### EXERCISE MATERIALS:

(* ===== verification/Dir.v ===== *)
(** * dir.c: matching file names

    [fnmatch] and the functions it is made of, on NUL-terminated strings as in
    Util.v: a [char *] is the list of the bytes from there to the terminator.
    The single byte definitions of [Next], [Inc] and [Compare] are the ones in
    use.  Of globbing, the recognition of plain names and the expansion of braces;
    the walk over directories is not modelled. *)

From S2P Require Import Prelude Util.

Definition FNM_NOESCAPE : Z := 1.
Definition FNM_PATHNAME : Z := 2.
Definition FNM_DOTMATCH : Z := 4.
Definition FNM_CASEFOLD : Z := 8.
Definition FNM_SYSCASE : Z := 0.
Definition FNM_NOMATCH : Z := 1.

Definition flag (flags f : Z) : bool := negb (Z.land flags f =? 0).

Definition TOLOWER (c : Z) : Z := if ISUPPER c then c + 32 else c.
Definition downcase (nocase : bool) (c : Z) : Z := if nocase && ISUPPER c then TOLOWER c else c.
Definition compare (c1 c2 : Z) : Z := c1 - c2.
Definition Compare (nocase : bool) (p1 p2 : cstr) : Z :=
  compare (downcase nocase (peek p1)) (downcase nocase (peek p2)).

(** [++p]; the terminator is the last byte that may be read. *)
Definition Inc (p : cstr) : res cstr := match p with _ :: p' => Ok p' | [] => Err OutOfBounds end.

(** ** Bracket expressions *)

Section bracket.
Context (nocase escape : bool) (s : cstr).

(** One turn of the loop; the result is the pointer to the closing bracket, or
    [None] where the code returns NULL. *)
Definition bracket_step (st : cstr * bool) : res ((cstr * bool) + option (cstr * bool)) :=
  let '(p, ok) := st in
  if peek p =? 93 then Ok (inr (Some (p, ok))) else
  t1 ← (if escape && (peek p =? 92) then Inc p else Ok p);
  if peek t1 =? 0 then Ok (inr None) else
  p ← Inc t1;
  if (peek p =? 45) && negb (peek (tail p) =? 93) then
    t2 ← Inc p;
    t2 ← (if escape && (peek t2 =? 92) then Inc t2 else Ok t2);
    if peek t2 =? 0 then Ok (inr None) else
    p ← Inc t2;
    Ok (inl (p, ok || ((Compare nocase t1 s <=? 0) && (Compare nocase s t2 <=? 0))))
  else Ok (inl (p, ok || (Compare nocase t1 s =? 0))).
End bracket.

Definition bracket (p s : cstr) (flags : Z) : res (option cstr) :=
  let nocase := flag flags FNM_CASEFOLD in
  let escape := negb (flag flags FNM_NOESCAPE) in
  '(not, p) ← (if (peek p =? 33) || (peek p =? 94) then p ← Inc p; Ok (true, p) else Ok (false, p));
  r ← iter (S (length p)) (bracket_step nocase escape s) (p, false);
  match r with
  | None => Ok None
  | Some (p, ok) => if Bool.eqb ok not then Ok None else p ← Inc p; Ok (Some p)
  end.

(** ** One element of a path *)

Definition UNESCAPE (escape : bool) (p : cstr) : cstr := if escape && (peek p =? 92) then tail p else p.
Definition ISEND (pathname : bool) (p : cstr) : bool := (peek p =? 0) || (pathname && (peek p =? 47)).

(** The loop that steps over a row of stars. *)
Fixpoint skip_stars (p : cstr) : cstr :=
  match p with
  | c :: p' => if c =? 42 then skip_stars p' else p
  | [] => []
  end.

(** [p], [s], and [ptmp] and [stmp] if they are not NULL. *)
Definition fnstate : Type := cstr * cstr * option (cstr * cstr).

Section helper.
Context (flags : Z).
Let period := negb (flag flags FNM_DOTMATCH).
Let pathname := flag flags FNM_PATHNAME.
Let escape := negb (flag flags FNM_NOESCAPE).
Let nocase := flag flags FNM_CASEFOLD.

(** [failed:], try the next position of the last star. *)
Definition fnmatch_failed (p s : cstr) (tmp : option (cstr * cstr)) : res (fnstate + Z * cstr * cstr) :=
  match tmp with
  | Some (ptmp, stmp) => stmp ← Inc stmp; Ok (inl (ptmp, stmp, Some (ptmp, stmp)))
  | None => Ok (inr (FNM_NOMATCH, p, s))
  end.

Definition fnmatch_ordinary (p s : cstr) (tmp : option (cstr * cstr)) : res (fnstate + Z * cstr * cstr) :=
  let p := UNESCAPE escape p in
  if ISEND pathname s then Ok (inr (if ISEND pathname p then 0 else FNM_NOMATCH, p, s)) else
  if ISEND pathname p then fnmatch_failed p s tmp else
  if negb (Compare nocase p s =? 0) then fnmatch_failed p s tmp else
  p ← Inc p; s ← Inc s; Ok (inl (p, s, tmp)).

Definition fnmatch_step (st : fnstate) : res (fnstate + Z * cstr * cstr) :=
  let '(p, s, tmp) := st in
  if peek p =? 42 then
    let p := skip_stars p in
    if ISEND pathname (UNESCAPE escape p) then Ok (inr (0, UNESCAPE escape p, s)) else
    if ISEND pathname s then Ok (inr (FNM_NOMATCH, p, s)) else
    Ok (inl (p, s, Some (p, s)))
  else if peek p =? 63 then
    if ISEND pathname s then Ok (inr (FNM_NOMATCH, p, s)) else
    p ← Inc p; s ← Inc s; Ok (inl (p, s, tmp))
  else if peek p =? 91 then
    if ISEND pathname s then Ok (inr (FNM_NOMATCH, p, s)) else
    q ← Inc p;
    t ← bracket q s flags;
    match t with
    | Some t => s ← Inc s; Ok (inl (t, s, tmp))
    | None => fnmatch_failed p s tmp
    end
  else fnmatch_ordinary p s tmp.

(** Each star is tried at each position, and each try reads the pattern once. *)
Definition fnmatch_fuel (p s : cstr) : nat := S ((length s + 2) * (length p + 2)).

(** Returns the value and the pointers stored through [pcur] and [scur]. *)
Definition fnmatch_helper (p s : cstr) : res (Z * cstr * cstr) :=
  if period && (peek s =? 46) && negb (peek (UNESCAPE escape p) =? 46) then Ok (FNM_NOMATCH, p, s) else
  iter (fnmatch_fuel p s) fnmatch_step (p, s, None).

(** ** Whole paths *)

(** The pattern starts with two stars and a slash. *)
Definition at_recursive (p : cstr) : bool :=
  match p with a :: b :: c :: _ => (a =? 42) && (b =? 42) && (c =? 47) | _ => false end.

(** Steps over a row of these, by the length of the pattern. *)
Fixpoint skip_recursive (n : nat) (p : cstr) : cstr :=
  match n with
  | O => p
  | S n' => if at_recursive p then skip_recursive n' (drop 3 p) else p
  end.

(** Advances to the next slash or to the end. *)
Fixpoint to_slash (s : cstr) : cstr :=
  match s with
  | c :: s' => if (c =? 0) || (c =? 47) then s else to_slash s'
  | [] => []
  end.

Definition fnmatch_path_step (st : fnstate) : res (fnstate + Z) :=
  let '(p, s, tmp) := st in
  let '(p, tmp) :=
    if at_recursive p then let p := skip_recursive (length p) p in (p, Some (p, s)) else (p, tmp) in
  '(v, p, s) ← fnmatch_helper p s;
  let s := if v =? 0 then to_slash s else s in
  if (v =? 0) && negb (peek p =? 0) && negb (peek s =? 0) then Ok (inl (tail p, tail s, tmp)) else
  if (v =? 0) && (peek p =? 0) && (peek s =? 0) then Ok (inr 0) else
  match tmp with
  | Some (ptmp, stmp) =>
      if period && (peek stmp =? 46) then Ok (inr FNM_NOMATCH) else
      let stmp := to_slash stmp in
      if negb (peek stmp =? 0) then Ok (inl (ptmp, tail stmp, Some (ptmp, tail stmp))) else Ok (inr FNM_NOMATCH)
  | None => Ok (inr FNM_NOMATCH)
  end.

Definition fnmatch (p s : cstr) : res Z :=
  if pathname then iter (fnmatch_fuel p s) fnmatch_path_step (p, s, None)
  else '(v, _, _) ← fnmatch_helper p s; Ok v.
End helper.

(** ** Plain names *)

Definition ISALPHA (c : Z) : bool := ISUPPER c || ISLOWER c.

Section glob.
Context (flags : Z).
Let escape := negb (flag flags FNM_NOESCAPE).
Let nocase := flag flags FNM_CASEFOLD.

Fixpoint has_magic (p : cstr) : bool :=
  match p with
  | [] => false
  | c :: p' =>
      if (c =? 42) || (c =? 63) || (c =? 91) then true else
      if c =? 92 then
        if escape then match p' with [] => false | _ :: p'' => has_magic p'' end else has_magic p'
      else if (FNM_SYSCASE =? 0) && ISALPHA c && nocase then true else has_magic p'
  end.
End glob.

(** [memmove(buf + t, buf + s, n)] *)
Definition memmove (buf : list Z) (t s n : Z) : res (list Z) :=
  if (0 <=? t) && (0 <=? s) && (0 <=? n) && (t + n <=? zlen buf) && (s + n <=? zlen buf) then
    Ok (take (Z.to_nat t) buf ++ take (Z.to_nat n) (drop (Z.to_nat s) buf) ++ drop (Z.to_nat (t + n)) buf)
  else Err OutOfBounds.

(** One turn of the loop of [remove_backslashes] over the buffer, with the
    pointers [p], [t] and [s] as indices. *)
Definition unslash_step (st : list Z * Z * Z * Z) : res ((list Z * Z * Z * Z) + (list Z * Z * Z * Z)) :=
  let '(buf, p, t, s) := st in
  c ← aload buf p;
  if c =? 0 then Ok (inr st) else
  if c =? 92 then
    buf ← (if t =? s then Ok buf else memmove buf t s (p - s));
    let t := t + (p - s) in
    let p := p + 1 in
    c ← aload buf p;
    if c =? 0 then Ok (inr (buf, p, t, p)) else Ok (inl (buf, p + 1, t, p))
  else Ok (inl (buf, p + 1, t, s)).

(** [while ( *p++);]: the index after the terminator. *)
Definition past_nul_step (buf : list Z) (p : Z) : res (Z + Z) :=
  c ← aload buf p; Ok (if c =? 0 then inr (p + 1) else inl (p + 1)).

(** On the buffer of a string, with its terminator. *)
Definition remove_backslashes (buf : list Z) : res (list Z) :=
  '(buf, p, t, s) ← iter (S (length buf)) unslash_step (buf, 0, 0, 0);
  p ← iter (S (length buf)) (past_nul_step buf) p;
  if t =? s then Ok buf else memmove buf t s (p - s).

(** The string in a buffer. *)
Fixpoint c_str (buf : list Z) : cstr :=
  match buf with
  | c :: buf' => if c =? 0 then [] else c :: c_str buf'
  | [] => []
  end.

(** The name that a plain pattern is looked up by. *)
Definition plain_name (flags : Z) (str : cstr) : res cstr :=
  let name := str ++ [0] in
  buf ← (if negb (flag flags FNM_NOESCAPE) then remove_backslashes name else Ok name);
  Ok (c_str buf).

(** ** Braces *)

Section brace.
Context {S : Type} (escape : bool) (func : cstr → S → res (S * Z)).

(** The first loop: the indices [lbrace] and [rbrace] where it stops. *)
Fixpoint brace_scan (p : cstr) (i nest : Z) (lbrace : option Z) : option Z * option Z :=
  match p with
  | [] => (lbrace, None)
  | c :: p' =>
      let '(lbrace, nest) :=
        if c =? 123 then (if nest =? 0 then Some i else lbrace, nest + 1) else (lbrace, nest) in
      let nest := if c =? 125 then nest - 1 else nest in
      if (c =? 125) && (nest <=? 0) then (lbrace, Some i) else
      if (c =? 92) && escape then
        match p' with [] => (lbrace, None) | _ :: p'' => brace_scan p'' (i + 2) nest lbrace end
      else brace_scan p' (i + 1) nest lbrace
  end.

(** The text between the braces, cut at the commas that are not nested. *)
Fixpoint brace_alts (p : cstr) (nest : Z) (t : list Z) : list (list Z) :=
  match p with
  | [] => [t]
  | c :: p' =>
      if (c =? 44) && (nest =? 0) then t :: brace_alts p' 0 [] else
      let nest := if c =? 123 then nest + 1 else nest in
      let nest := if c =? 125 then nest - 1 else nest in
      if (c =? 92) && escape then
        match p' with [] => [t ++ [c]] | d :: p'' => brace_alts p'' nest (t ++ [c; d]) end
      else brace_alts p' nest (t ++ [c])
  end.

(** Calls for each of the alternatives until one returns a status. *)
Fixpoint each_until (f : cstr → S → res (S * Z)) (ss : list cstr) (st : S) : res (S * Z) :=
  match ss with
  | [] => Ok (st, 0)
  | s :: ss => '(st, status) ← f s st; if status =? 0 then each_until f ss st else Ok (st, status)
  end.

Fixpoint ruby_brace_expand (fuel : nat) (s : cstr) (st : S) : res (S * Z) :=
  match fuel with
  | O => Err NoFuel
  | Datatypes.S fuel =>
      match brace_scan s 0 0 None with
      | (Some lbrace, Some rbrace) =>
          let pre := take (Z.to_nat lbrace) s in
          let body := take (Z.to_nat (rbrace - lbrace - 1)) (drop (Z.to_nat (lbrace + 1)) s) in
          let post := drop (Z.to_nat (rbrace + 1)) s in
          each_until (ruby_brace_expand fuel) ((λ t, pre ++ t ++ post) <$> brace_alts body 0 []) st
      | (None, None) => func s st
      | _ => Ok (st, 0)
      end
  end.
End brace.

### EXERCISE AIM:
Nothing but the lines from the start of the data through the line holding "Section bracket." should be restated, and each one exactly.

### EXERCISE RESPONSE:
(* ===== verification/Dir.v ===== *)
(** * dir.c: matching file names

    [fnmatch] and the functions it is made of, on NUL-terminated strings as in
    Util.v: a [char *] is the list of the bytes from there to the terminator.
    The single byte definitions of [Next], [Inc] and [Compare] are the ones in
    use.  Of globbing, the recognition of plain names and the expansion of braces;
    the walk over directories is not modelled. *)

From S2P Require Import Prelude Util.

Definition FNM_NOESCAPE : Z := 1.
Definition FNM_PATHNAME : Z := 2.
Definition FNM_DOTMATCH : Z := 4.
Definition FNM_CASEFOLD : Z := 8.
Definition FNM_SYSCASE : Z := 0.
Definition FNM_NOMATCH : Z := 1.

Definition flag (flags f : Z) : bool := negb (Z.land flags f =? 0).

Definition TOLOWER (c : Z) : Z := if ISUPPER c then c + 32 else c.
Definition downcase (nocase : bool) (c : Z) : Z := if nocase && ISUPPER c then TOLOWER c else c.
Definition compare (c1 c2 : Z) : Z := c1 - c2.
Definition Compare (nocase : bool) (p1 p2 : cstr) : Z :=
  compare (downcase nocase (peek p1)) (downcase nocase (peek p2)).

(** [++p]; the terminator is the last byte that may be read. *)
Definition Inc (p : cstr) : res cstr := match p with _ :: p' => Ok p' | [] => Err OutOfBounds end.

(** ** Bracket expressions *)

Section bracket.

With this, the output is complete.